Qualquer ataque à imprensa é um ataque a esses olhos, ouvidos e vozes. Quem ataca a imprensa ataca olhos, ouvidos e vozes que trabalham para si próprio, que estendem sua própria visão, sua própria audição e sua própria voz. Quem ataca a imprensa não quer apenas cegar o outro – quer também ficar cego. Não quer apenas ensurdecer o outro – quer também ficar surdo. Não quer apenas calar o outro – quer também ficar mudo.
Ser os olhos de todos nós era o trabalho do jornalista e cinegrafista Santiago Andrade, da Rede Bandeirantes de Televisão. Santiago foi atingido com um rojão na cabeça, enquanto trabalhava na cobertura de protestos contra o reajuste da tarifa de ônibus, no Rio de Janeiro na quinta-feira, dia 6 de fevereiro. Sua morte na última segunda-feira, dia 10, fez dele a primeira vítima a morrer num conflito provocado pela espiral de manifestações que tomaram o país desde as jornadas de junho do ano passado, quando milhões de brasileiros foram às ruas protestar inicialmente contra reajustes nas tarifas de ônibus, depois contra carências de toda sorte.
A PRIMEIRA VÍTIMA
O momento em que o rojão atinge o cinegrafista Santiago Andrade. A escalada da violência nas manifestações fez seu primeiro cadáver (Foto: Agência O Globo)
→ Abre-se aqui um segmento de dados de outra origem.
(* ===== verification/Console.v ===== *)
(** * drivers/console, drivers/terminal, drivers/video/vga-console.cpp: terminals

    A key goes from the keyboard to the physical console, from there to the
    current virtual console, and as a character into the ring buffer of its
    terminal, where it wakes the threads that read.  Output goes from a terminal
    to its virtual console, whose cells are in a buffer of its own or, while the
    console is current, in the memory of the VGA card.  Objects are named by
    their addresses; [screens] is the memory their buffers are in. *)
From S2P Require Import Prelude InfList Time Sched Process Keyboard.

Definition Shift : Z := 2.
Definition _width : Z := 80.
Definition _height : Z := 25.

Record Terminal := {
  _read_buffer : list Z;
  _read_buffer_head : Z;
  _read_buffer_tail : Z;
  _read_buffer_event : InfList.List Z;
  _attached_virt_console : option Z
}.

(** A new array holds whatever was there. *)
Definition Terminal_new (uninit : nat -> list Z) : Terminal :=
  {| _read_buffer := uninit 64%nat; _read_buffer_head := 0; _read_buffer_tail := 0;
     _read_buffer_event := InfList.empty_list; _attached_virt_console := None |}.

(** [_ucb] is the callback of the VGA console or NULL. *)
Record VirtualConsole := {
  _current_mod_mask : Z;
  _current_pos : Z;
  _terminal : option Z;
  _buffer : option Z;
  _ucb : bool
}.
Desde então, as manifestações minguaram em participação e passaram a ser monopolizadas por grupos de ativistas violentos – entre os quais praticantes da tática anarquista conhecida como black bloc. Eles transformaram em meta o vandalismo contra governo, polícia, imprensa, bancos, estabelecimentos comerciais, monumentos – e tudo aquilo que possa estar associado às instituições democráticas. Não é uma atitude desprovida de racionalidade, como lembra o cientista político Fernando Luís Schüler, em artigo na edição de ÉPOCA desta semana. Trata-se de uma ideologia antiga e tosca, inaceitável num Estado democrático de direito. Ela procura justificar a violência como reação à “violência do Estado” e inspira a ação dos ativistas, recrutados entre jovens com amplo acesso à internet, formação intelectual de menos – e irresponsabilidade de mais.